I am doing a machine translation task with Cross Entropy loss, where each sentence in the target is padded with ‘0’ values to the maximum length sentence of the dataset. I first trained my network without using `ignore_index`

(1st picture), then set `ignore_index=0`

, and the loss increases in magnitude (2nd picture) to around 5.

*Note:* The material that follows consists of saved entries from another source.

(** * AgentScope Studio: chat components and the Reply migration

    A shallow embedding of
    - [components/chat/AsChat/avatar.tsx]  (hashString, getAvatarPathByName,
      AsAvatar),
    - the [AsChat] component (organizedReplies, the auto-scroll effect and
      handleScroll),
    - the TypeORM migration [AddMessageReplyForeignKey1730000000000]
      (up and down),
    followed by the properties proved about them.

    JavaScript numbers that the code only uses as integers are [Z]; the
    32-bit conversions of the bit operators and the rounding of [+] and [-]
    to double precision are written out.  Strings are [string]s whose
    characters stand for code units below 256; on such strings JavaScript's
    [<] and SQLite's BINARY collation both coincide with the byte-wise
    order used here.  Text that upper-casing can take beyond 255 is a list
    of code units. *)

From Stdlib Require Import ZArith List String Ascii Bool Arith Lia.
From Stdlib Require Import OrderedTypeEx Sorted Permutation.
Import ListNotations.

Local Open Scope string_scope.
Local Open Scope list_scope.

(* ================================================================== *)
(** ** JavaScript primitives used by the components *)

Module JS.

Local Open Scope Z_scope.

(** ToInt32: the signed 32-bit value congruent to [z] modulo 2^32. *)
Definition wrap32 (z : Z) : Z := (z + 2 ^ 31) mod 2 ^ 32 - 2 ^ 31.

(** [a << n] : both operands go through ToInt32, so does the result. *)
Definition shl (a n : Z) : Z := wrap32 (Z.shiftl (wrap32 a) (n mod 32)).

(** [a & b] on the 32-bit values of the operands. *)
Definition band (a b : Z) : Z := wrap32 (Z.land (wrap32 a) (wrap32 b)).

(** The double nearest to the integer [z], ties to even: integers below
    2^53 in magnitude are doubles; beyond, 53 significant bits are kept.
    (Magnitudes stay far below 2^1024 here.) *)
Definition round53 (z : Z) : Z :=
  let a := Z.abs z in
  if a <? 2 ^ 53 then z
  else
    let e := Z.log2 a - 52 in
    let q := a / 2 ^ e in
    let r := a mod 2 ^ e in
    let half := 2 ^ (e - 1) in
    let q' := if r <? half then q
              else if half <? r then q + 1
              else if Z.even q then q else q + 1 in
    Z.sgn z * (q' * 2 ^ e).

(** [a + b] and [a - b] on integer-valued numbers. *)
Definition num_add (a b : Z) : Z := round53 (a + b).
Definition num_sub (a b : Z) : Z := round53 (a - b).

(** [str.charCodeAt(i)] for i = 0 .. str.length - 1. *)
Definition charCodes (str : string) : list Z :=
  map (fun c => Z.of_nat (nat_of_ascii c)) (list_ascii_of_string str).
(** [HMA1._model_table]; [fuel] bounds the depth of the recursion. *)
Fixpoint _model_table (fuel : nat) (self : HMA1 Model) (table_name : string)
    (tables : Tables) : result (DataFrame * HMA1 Model * Tables) :=
  match fuel with
  | O => Raise RecursionError
  | S fuel =>
      rbind (_load_table tables table_name) (fun loaded =>
      let (table, tables) := loaded in
      let self := mkHMA1 (_models self)
                         (<[table_name := df_len table]> (_table_sizes self))
                         (_max_child_rows self) in
      let primary_key := get_primary_key metadata table_name in
      rbind (match truthy primary_key with
             | Some pk =>
                 rbind (set_index pk table) (fun table =>
                 _extend_table (_model_table fuel) self table tables table_name)
             | None => Ok (table, self, tables)
             end) (fun extended =>
      let '(table, self, tables) := extended in
      rbind (_prepare_for_modeling table table_name primary_key) (fun prepared =>
      let '(table_meta, keys, table) := prepared in
      rbind (model_fit cap true table_meta table) (fun model =>
      let self := mkHMA1 (<[table_name := model]> (_models self))
                         (_table_sizes self) (_max_child_rows self) in
      let table := match truthy primary_key with
                   | Some pk => reset_index pk table
                   | None => table
                   end in
      rbind (rfor_each (fun table (kv : string * list cell) =>
                          df_set_values kv.1 kv.2 table) keys table) (fun table =>
      Ok (table, self, d_set String.eqb table_name table tables))))))
  end.

(** [HMA1._fit] *)
Definition _fit (fuel : nat) (self : HMA1 Model) (tables : option Tables)
  : result (HMA1 Model) :=
  rbind (validate metadata tables) (fun _ =>
  let tables := default [] tables in
  rbind (rfor_each
           (fun (st : HMA1 Model * Tables) table_name =>
              match get_parents metadata table_name with
              | [] =>
                  rbind (_model_table fuel st.1 table_name st.2) (fun out =>
                  Ok (out.1.2, out.2))
              | _ :: _ => Ok st
              end)
           (get_tables metadata) (self, tables)) (fun st =>
  Ok st.1)).

(** The registries only grow from [self] to [self']: what has an entry
    keeps one. *)
Definition grows (self self' : HMA1 Model) : Prop :=
  (forall k, is_Some (_models self !! k) -> is_Some (_models self' !! k))
  /\ (forall k, is_Some (_table_sizes self !! k) -> is_Some (_table_sizes self' !! k))
  /\ (forall k, is_Some (_max_child_rows self !! k) ->
                is_Some (_max_child_rows self' !! k)).

(** What sampling looks up is there: a table that has a model has a
    size and, when it has a primary key, a model for each of its
    children and a recorded maximum for each foreign key of theirs. *)
Definition registered (self : HMA1 Model) : Prop :=
  forall table_name,
    is_Some (_models self !! table_name) ->
    is_Some (_table_sizes self !! table_name)
    /\ (is_Some (truthy (get_primary_key metadata table_name)) ->
        forall child_name,
          In child_name (get_children metadata table_name) ->
          is_Some (_models self !! child_name)
          /\ forall foreign_key,
               In foreign_key (get_foreign_keys metadata table_name child_name) ->
               is_Some (_max_child_rows self
                          !! (ext_prefix child_name foreign_key +:+ "num_rows"))).
End HMA1.

(** * A small instance

    A two-table schema, [parent(id, a)] and [child(id, parent_id, b)],
    and a table model simple enough to run: it is used to evaluate the
    algorithm on concrete data. *)

Module Toy.

Inductive dtype : Type := int64 | float64.

Record Model : Type := mkModel {
  meta : TableMeta;
  parameters : list (string * cell);
}.

Definition all_cells (df : DataFrame) : list cell :=
  flat_map (fun r : Row => s_values r.2) (records df).

(** Fitting fails on a table with a missing cell; the parameters are
    the mean of all cells, a spread and the number of rows. *)
Definition fit (_ : bool) (m : TableMeta) (df : DataFrame) : result Model :=
  if existsb isnull (all_cells df) then Raise LinAlgError
  else Ok (mkModel m
             [("loc", s_mean (map (fun c => (tt, c)) (all_cells df)));
              ("scale", Some (inject_Z (Z.of_nat (df_len df))));
              ("num_rows", Some (inject_Z (Z.of_nat (df_len df))))]).

Definition num_rows_of (m : Model) : nat :=
  match s_get String.eqb "num_rows" (parameters m) with
  | Some (Some q) => Z.to_nat (py_round q)
  | _ => 0%nat
  end.

(** Sampling returns as many rows as asked for, over the fields of the
    model's metadata; the cells count up from the world's counter,
    modulo 4. *)
Definition sample (m : Model) (n : nat) (w : nat) : result (DataFrame * nat) :=
  let cs := map fst (tm_fields (meta m)) in
  Ok ({| columns := cs;
         records :=
           map (fun i : nat =>
                  (Some (inject_Z (Z.of_nat i)),
                   map (fun c => (c, Some (inject_Z (Z.of_nat ((w + i) mod 4))))) cs))
               (seq 0 n) |},
      (w + n)%nat).

(** The likelihood is the [loc] parameter for every row; without one the
    evaluation fails. *)
Definition likelihood (m : Model) (df : DataFrame) : result (list cell) :=
  match s_get String.eqb "loc" (parameters m) with
  | Some (Some q) => Ok (map (fun _ => Some q) (records df))
  | Some None => Raise LinAlgError
  | None => Raise AttributeError
  end.

(** Fresh keys count up from the world's counter. *)
Definition primary_keys (_ : string) (n : nat) (w : nat) : result (list cell * nat) :=
  Ok (map (fun i => Some (inject_Z (Z.of_nat (w + i)))) (seq 0 n), (w + n)%nat).

(** The draw picks the first label of positive weight. *)
Definition choice (a p : list cell) (w : nat) : result (cell * nat) :=
  match List.find (fun ap : cell * cell =>
                     match ap.2 with
                     | Some q => negb (Qle_bool q 0)
                     | None => false
                     end) (zip a p) with
  | Some ap => Ok (ap.1, w)
  | None => Raise ValueError
  end.

Definition cast (d : dtype) (q : Q) : Q :=
  match d with
  | int64 => inject_Z (Z.quot (Qnum q) (Zpos (Qden q)))
  | float64 => q
  end.

(** The arithmetic of the small instance is exact: the mean and the sum
    of the defined values, and a quotient that is missing for a zero
    divisor. *)
Definition mean (cs : list cell) : cell := s_mean (map (fun c => (tt, c)) cs).

Definition sum (cs : list cell) : cell := Some (Qsum (valid cs)).

Definition div (a b : cell) : cell :=
  match a, b with
  | Some x, Some y => if Qeq_bool y 0 then NaN else Some (x / y)%Q
  | _, _ => NaN
  end.

Definition cap : Capability nat dtype Model :=
  {| model_fit := fit;
     get_metadata := meta;
     get_parameters := fun m => Ok (parameters m);
     set_parameters := fun tm p => Ok (mkModel tm p);
     _num_rows := num_rows_of;
     _sample_with_progress_bar := sample;
     get_likelihood := likelihood;
     _get_primary_keys := primary_keys;
     random_choice := choice;
     astype := cast;
     series_mean := mean;
     series_sum := sum;
     float_div := div |}.



Definition is_parent (t : string) : bool := String.eqb t "parent".
Definition is_child (t : string) : bool := String.eqb t "child".

(** The schema, with the foreign keys of the pair as a parameter. *)
Definition schema (foreign_keys : list string) : Metadata dtype :=
  {| get_tables := ["parent"; "child"];
     get_parents := fun t => if is_child t then ["parent"] else [];
     get_children := fun t => if is_parent t then ["child"] else [];
     get_foreign_keys := fun p c =>
       if is_parent p && is_child c then foreign_keys else [];
     get_primary_key := fun t =>
       if is_parent t || is_child t then Some "id" else None;
     get_dtypes := fun t =>
       if is_parent t then [("id", int64); ("a", float64)]
       else if is_child t
            then [("id", int64)] ++ map (fun k => (k, int64)) foreign_keys
                 ++ [("b", float64)]
            else [];
     get_table_meta := fun t =>
       if is_parent t
       then mkTableMeta None (Some "id")
              [("id", mkField "id" None); ("a", mkField "numerical" (Some "float"))]
       else mkTableMeta None (Some "id")
              ([("id", mkField "id" None)]
               ++ map (fun k => (k, mkField "id" None)) foreign_keys
               ++ [("b", mkField "numerical" (Some "float"))]);
     load_table := fun _ => Raise KeyError;
     validate := fun _ => Ok tt |}.

Definition metadata : Metadata dtype := schema ["parent_id"].

Definition num (z : Z) : cell := Some (inject_Z z).

Definition frame (cs : list string) (rows : list (list cell)) : DataFrame :=
  {| columns := cs;
     records := zip_with (fun i vs => (i, zip cs vs))
                         (range_index (length rows)) rows |}.

(** Three parent rows with two, one and no child rows. *)
Definition parent_table : DataFrame :=
  frame ["id"; "a"] [[num 1; num 10]; [num 2; num 20]; [num 3; num 30]].

Definition child_table : DataFrame :=
  frame ["id"; "parent_id"; "b"]
        [[num 1; num 1; num 5]; [num 2; num 1; num 7]; [num 3; num 2; num 9]].

Definition tables : list (string * DataFrame) :=
  [("parent", parent_table); ("child", child_table)].

Definition unfitted : HMA1 Model := mkHMA1 ∅ ∅ ∅.

(** The instance fit on [tables]. *)
Definition fitted : HMA1 Model :=
  match _fit metadata cap 5 unfitted (Some tables) with
  | Ok self => self
  | Raise _ => unfitted
  end.


(** A child table whose group for parent 2 cannot be fit (a missing
    cell), and which has no row for parent 4. *)
Definition child_table_gap : DataFrame :=
  frame ["id"; "parent_id"; "b"]
        [[num 1; num 1; num 5]; [num 2; num 1; num 7];
         [num 3; num 2; NaN]; [num 4; num 3; num 9]].

(** The parent table indexed by its primary key. *)
Definition parent_indexed : DataFrame :=
  match set_index "id" parent_table with
  | Ok table => table
  | Raise _ => parent_table
  end.

(** Three sampled parent rows. *)
Definition sampled_parents : DataFrame :=
  match _sample_table metadata cap 5 fitted "parent" (Some 3%nat) false None 100%nat with
  | Ok ([(_, rows)], _) => rows
  | _ => parent_table
  end.

(** Sampled parent rows that all ask for no child row. *)
Definition childless_parents : DataFrame :=
  frame ["a"; "__child__parent_id__loc"; "__child__parent_id__scale";
         "__child__parent_id__num_rows"; "id"]
        [[num 1; num 6; num 1; num 0; num 100];
         [num 2; num 6; num 1; num 0; num 101]].

(** Sampled parent rows, one of them with a missing value. *)
Definition gappy_parents : DataFrame :=
  frame ["id"; "a"] [[num 100; num 5]; [num 101; NaN]].



(** A sampled parent row that asks for three child rows. *)
Definition parent_row : Series string :=
  [("a", num 7);
   ("__child__parent_id__loc", num 6);
   ("__child__parent_id__scale", num 1);
   ("__child__parent_id__num_rows", num 3);
   ("id", num 100)].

Here is my code and tensor dimensions:

```
# init mask
mask = torch.tril(torch.ones((MAX_LENGTH, MAX_LENGTH))).to(DEVICE)
# optimization loop
best_loss = 1e5
best_epoch = 0
optimizer=torch.optim.Adam(params=model.parameters(),lr=1e-3)
loss_fn = torch.nn.CrossEntropyLoss(ignore_index=0)
train_losses = []
val_losses = []
for epoch in range(1,EPOCHS+1):
# train loop
for i, (src,trg) in enumerate(train_data):
# place tensors to device
src = torch.Tensor(src).to(DEVICE).long()
trg = torch.Tensor(trg).to(DEVICE).long()
# forward pass
out = model(src,trg, mask)
print('out: ', out.size())
print('trg: ', trg.size())
print('out reshaped: ', out.view(-1, tgt_vocab).size())
print('trg reshaped: ', trg.view(-1).size())
# compute loss
train_loss = loss_fn(out.view(-1,tgt_vocab), trg.view(-1))
# backprop
optimizer.zero_grad()
train_loss.backward()
# update weights
optimizer.step()
```

```
out: torch.Size([64, 60, 3194])
trg: torch.Size([64, 60])
out reshaped: torch.Size([3840, 3194])
trg reshaped: torch.Size([3840])
```